The spending initiatives in the Clinton budget emphasize stepped-up federal outlays of $20 billion a year on communications, transportation, and environmental facilities. The Rebuild America fund promises to channel money to traditional municipal needs such as roads and bridges, as well as high-speed rail, computer networks, and environmental technologies.

At the same time, Mr. Clinton is promising to eliminate 100,000 federal government jobs aind eliminate wasteful spending. He pledges to ask Congress for a line-item veto - a longtime demand of President Bush - and to cut administrative expenges at all federal agencies by 3%.

Analysts are skeptical about the Clinton budget figures. Many liken the projected savings to the Republican budget devices that helped make "smoke and mirrors" a common phrase in the capital. Others say the Democrats hope to dodge hard choices by growing their way out of the deficit.

Notably absent in the Clinton budget are any major reforms to Social Security and other entitlement programs, which make up more than half of all federal outlays.

And the budget projects no extra expenditures for health care, despite Mr. Clinton's call for expanded insurance coverage. Nor does it factor in any of the extra costs that businesses would bear under his "pay or play" plan to make employers ensure coverage for all workers.

"It's very well-written, but it is very elusive, and that creates uncertainty in the markets," said Mr. Levy of CRT Government Securities. "I think things are not well specified on purpose. The purpose is to lay out a broad game plan and show the voting electorate that he is a player. But he doesn't want to reveal everything in his package. If he started revealing it, then people could poke holes in it."

"There's no real deficit cutting in there." said Sandra Shaber, an economist with the Futures Group.

Mr. Shapiro said he and others on Mr. Clinton's staff worked hard to put together a credible set of budget numbers. Expanded health care is to be phased in along with cost-containment measures, he said, and the projections for economic growth are based on those of the Congressional Budget Office and the Bush administration.

The financial community does not have anything to fear from a Clinton presidency, Mr. Shapiro said. "It's hard to believe that Wall Street could lose confidence in Bill Clinton relative to the deficit record of George Bush. We will do a damn sight better, and the market will be very happy."

Some analysts said the Clinton budget is not a bad one. "The initial reaction is that Clinton is a tax-and-spend and bigger-deficit Democrat, and the bond market won't like that," said L. Douglas Lee, chief economist for County Natwest, USA. "Now, whether that in fact turns out to be the case, I think, is really open to a lot of question.

"Yes, Clinton probably would want to tax more and spend more. Does that mean a bigger budget deficit? Well, maybe it does, and maybe it doesn't. It's not clear that Clinton would increase the budget deficit, and his proposals at least on the face of it would actually reduce it a little bit."

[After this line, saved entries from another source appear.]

Lemma perform_all_queue (es : IntersectionObserverEntrySequence) this o r :
  root_ o = Some r ->
  perform_all (DoQueueEntry <$> es) this o =
    Some (set_queued_entries_ (queued_entries_ o ++ es) o,
          replicate (length es)
            (QueueIntersectionObserverTask (TaskManagerOfDocumentOf r))).
Proof.
  revert o. induction es as [|e es IH]; intros o Hroot.
  - simpl. rewrite app_nil_r. by destruct o.
  - rewrite fmap_cons. cbn [perform_all perform]. unfold invoke.
    rewrite (QueueIntersectionObserverEntry_eval e this o r Hroot).
    cbn [without_result].
    rewrite (IH (set_queued_entries_ (queued_entries_ o ++ [e]) o) Hroot).
    simpl. by rewrite <- app_assoc.
Qed.

(** X20: every [QueueIntersectionObserverEntry] appends its entry at the
    back of the queue and asks the task manager of the root's document for
    a delivery task: [n] entries make [n] requests, the observer does not
    merge them. *)
Theorem one_task_request_per_entry this o (r : Element)
    (es : IntersectionObserverEntrySequence) :
  root_ o = Some r ->
  perform_all (DoQueueEntry <$> es) this o =
    Some (set_queued_entries_ (queued_entries_ o ++ es) o,
          replicate (length es)
            (QueueIntersectionObserverTask (TaskManagerOfDocumentOf r))).
Proof. apply perform_all_queue. Qed.

Lemma one_task_request_per_entry_witness :
  root_ Examples.busy = Some Examples.document_root /\
  perform_all (DoQueueEntry <$> [Examples.entryForB; Examples.entryForA])
    Examples.observer Examples.busy =
    Some (set_queued_entries_
            (queued_entries_ Examples.busy
               ++ [Examples.entryForB; Examples.entryForA]) Examples.busy,
          replicate (length [Examples.entryForB; Examples.entryForA])
            (QueueIntersectionObserverTask
               (TaskManagerOfDocumentOf Examples.document_root))).
Proof.
  split; [reflexivity|].
  apply (one_task_request_per_entry Examples.observer Examples.busy
           Examples.document_root [Examples.entryForB; Examples.entryForA]).
  reflexivity.
Defined.

(** X21: two [Notify] calls in a row deliver once: the callback runs a
    single time for the two, on the batch the first call found, and the
    queue is empty afterwards. *)
Theorem Notify_twice_delivers_once this o callback :
  callback_ o = Some callback ->
  queued_entries_ o <> [] ->
  exists o' calls,
    perform_all [DoNotify; DoNotify] this o = Some (o', calls) /\
    callback_runs calls = [(queued_entries_ o, this)] /\
    queued_entries_ o' = [].
Proof.
  intros Hcb Hq.
  destruct (Notify_eval this o callback Hcb Hq)
    as (o' & calls & E & Hruns & Hq' & _ & _).
  exists o', (RunScriptCallback (queued_entries_ o) this :: calls).
  cbn [perform_all perform]. rewrite E. cbn [without_result].
  rewrite (Notify_empty_eval this o' Hq'). cbn [without_result].
  rewrite !app_nil_r. split; [done|]. split; [|done].
  simpl. by rewrite Hruns.
Qed.

Lemma Notify_twice_delivers_once_witness :
  callback_ Examples.busy = Some Examples.throwing /\
  queued_entries_ Examples.busy <> [] /\
  exists o' calls,
    perform_all [DoNotify; DoNotify] Examples.observer Examples.busy
      = Some (o', calls) /\
    callback_runs calls = [(queued_entries_ Examples.busy, Examples.observer)] /\
    queued_entries_ o' = [].
Proof.
  split; [reflexivity|]. split; [discriminate|].
  apply (Notify_twice_delivers_once Examples.observer Examples.busy
           Examples.throwing).
  - reflexivity.
  - discriminate.
Defined.

(** X22: entries taken with [TakeRecords] are never delivered: however
    many entries were queued, a [Notify] that follows the [TakeRecords]
    runs no callback; the queue is empty afterwards and the tracked
    targets are the ones there were. *)
Theorem TakeRecords_preempts_delivery this o (r : Element)
    (es : IntersectionObserverEntrySequence) :
  root_ o = Some r ->
  exists o' calls,
    perform_all ((DoQueueEntry <$> es) ++ [DoTakeRecords; DoNotify]) this o
      = Some (o', calls) /\
    callback_runs calls = [] /\
    queued_entries_ o' = [] /\
    observation_targets_ o' = observation_targets_ o.
Proof.
  intros Hroot.
  rewrite (perform_all_app _ _ _ _ _ _ (perform_all_queue es this o r Hroot)).
  cbn [perform_all perform]. rewrite TakeRecords_eval. cbn [without_result].
  rewrite Notify_empty_eval by reflexivity. cbn [without_result].
  eexists _, _. split; [reflexivity|]. split; [|done].
  rewrite !app_nil_r. clear. induction es as [|e es IH]; [done|exact IH].
Qed.

Lemma TakeRecords_preempts_delivery_witness :
  root_ Examples.busy = Some Examples.document_root /\
  exists o' calls,
    perform_all ((DoQueueEntry <$> [Examples.entryForB])
                 ++ [DoTakeRecords; DoNotify]) Examples.observer Examples.busy
      = Some (o', calls) /\
    callback_runs calls = [] /\
    queued_entries_ o' = [] /\
    observation_targets_ o' = observation_targets_ Examples.busy.
Proof.
  split; [reflexivity|].
  apply (TakeRecords_preempts_delivery Examples.observer Examples.busy
           Examples.document_root [Examples.entryForB]).
  reflexivity.
Defined.

(** X23: [Disconnect] cancels pending delivery: entries queued before it
    are dropped, so a [Notify] that follows runs no callback, and nothing
    is tracked or queued afterwards. *)
Theorem Disconnect_cancels_pending_delivery this o (r : Element)
    (es : IntersectionObserverEntrySequence) :
  root_ o = Some r ->
  exists o' calls,
    perform_all ((DoQueueEntry <$> es) ++ [DoDisconnect; DoNotify]) this o
      = Some (o', calls) /\
    callback_runs calls = [] /\
    observation_targets_ o' = [] /\
    queued_entries_ o' = [].
Proof.
  intros Hroot.
  rewrite (perform_all_app _ _ _ _ _ _ (perform_all_queue es this o r Hroot)).
  cbn [perform_all perform]. unfold invoke at 1. rewrite Disconnect_eval.
  cbn [without_result].
  rewrite Notify_empty_eval by reflexivity. cbn [without_result].
  eexists _, _. split; [reflexivity|]. split; [|done].
  rewrite !callback_runs_app, callback_runs_unregister, !app_nil_r.
  clear. induction es as [|e es IH]; [done|exact IH].
Qed.
(** * fluentxverse-ai: scheduler, fetch chain, TTL cache and token ledger

    A shallow embedding of the scheduling, caching and fetching core of the
    repository, and the properties of its specification proved (or refuted)
    on that embedding.

    Sources embedded:
    - [src/dispatch.daily.services/lesson.scheduler.ts]
      ([getPhilippinesTimeComponents], [getMillisecondsUntilNextRun],
      [scheduleNextRun], [startScheduler], [stopScheduler]);
    - the news tool ([fetchNewsTool.execute]);
    - the Redis-compatible in-memory cache ([createInMemoryCache] and the
      token blacklist helpers built on it).

    Conventions: the clock reading of [Date.now()] is an argument [now] of
    every operation that reads it; numbers are integers; a string is a
    sequence of characters below 256; module-level variables and the
    store are passed and returned explicitly; a call that can throw
    returns a [Completion]. *)

From Stdlib Require Import ZArith Lia List String Ascii Bool.
From Stdlib Require Import DecimalString DecimalZ DecimalPos DecimalFacts.
From stdpp Require Import gmap strings list fin_maps.
(** X18.  The list [discoverSitemaps] returns starts with
    [/sitemap.xml] resolved against the base, has no duplicates, and holds
    exactly that URL, the sitemaps of the robots file, each as
    [normalizeUrl] returned it, and the explicit sitemap when one is given
    and not empty. *)
Theorem discoverSitemaps_lists (base : string) (explicit : option string)
  (found : list string) :
  discover_of base explicit = Some found ->
  exists dflt robots,
    URL_resolve "/sitemap.xml" base = Some dflt
    /\ robots_of base = Some robots
    /\ hd_error found = Some dflt
    /\ NoDup found
    /\ (forall u, In u found
                  <-> u = dflt \/ In u (sitemaps robots)
                      \/ (explicit = Some u /\ u <> ""%string))
    /\ forall u, In u (sitemaps robots) -> canonical localeCompare u.
Proof.
  unfold discoverSitemaps.
  destruct (URL_resolve "/sitemap.xml" base) as [dflt |]; [| discriminate].
  destruct (robots_of base) as [robots |] eqn:Er; [| discriminate].
  intros [= <-]. exists dflt, robots.
  split; [reflexivity |]. split; [reflexivity |].
  cbn [fold_left]. change (set_add [] dflt) with [dflt].
  set (base_set := fold_left set_add (sitemaps robots) [dflt]).
  assert (Hhd : hd_error base_set = Some dflt) by apply fold_set_add_head.
  assert (Hnd : NoDup base_set).
  { apply fold_set_add_spec. constructor; [intros [] | constructor]. }
  assert (Hin : forall u, In u base_set <-> u = dflt \/ In u (sitemaps robots)).
  { intros u. unfold base_set. rewrite (proj2 (fold_set_add_spec _ _)). simpl.
    intuition congruence. }
  split; [| split; [| split]].
  - destruct explicit as [e |]; [| exact Hhd].
    destruct (e =? "")%string; [exact Hhd | now apply set_add_head].
  - destruct explicit as [e |]; [| exact Hnd].
    destruct (e =? "")%string; [exact Hnd | now apply set_add_NoDup].
  - intros u. destruct explicit as [e |].
    + destruct (e =? "")%string eqn:Ee.
      * apply String.eqb_eq in Ee. subst e. rewrite Hin. split; [tauto |].
        intros [H | [H | [[= <-] H]]]; [auto | auto | contradiction].
      * apply String.eqb_neq in Ee. rewrite set_add_In, Hin. split.
        -- intros [[H | H] | ->]; auto.
        -- intros [H | [H | [[= <-] _]]]; auto.
    + rewrite Hin. split; [tauto |]. intros [H | [H | [H _]]]; [auto | auto | discriminate].
  - intros u Hu. unfold parseRobots in Er.
    destruct (fetchRobots URL_resolve robots_get base) as [[[url body] |] |];
      [| | discriminate].
    + destruct (map_throw _ _) as [sms |] eqn:Em; [| discriminate].
      injection Er as <-. cbn [sitemaps] in Hu.
      destruct (map_throw_In _ _ _ _ Em Hu) as (raw & _ & Hraw). now exists raw.
    + injection Er as <-. destruct Hu.
Qed.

Mr. Lee called the Clinton strategy of using the budget to make the economy work better by reallocating federal resources, with less money on defense and more money on highways, "a bunch of baloney." But he said there is a chance that Mr. Clinton, as a Democrat, could work with Congress in coming up with a program to contain the Medicare and Medicaid outlays that are eating up an ever larger share of the budget.

As for President Bush, said Mr. Lee, "We've had no significant economic policy, and if we re-elect George Bush, I'm quite confident we can look forward to another four years of no significant economic policy, regardless of what George Bush proposes. If you're happy with what we got for the last four years, vote for George and you'll get it for four more."

Others insist that there is a danger from a Clinton presidency. "He's taking more money out of the private economy and shifting it over to government," said Stephen Entin, a resident scholar at the Institute for Research on the Economics of Taxation and a former deputy assistant secretary at Treasury during the Reagan administration. "He's got a lot of mandates, and he's going to impose costs on the private sector."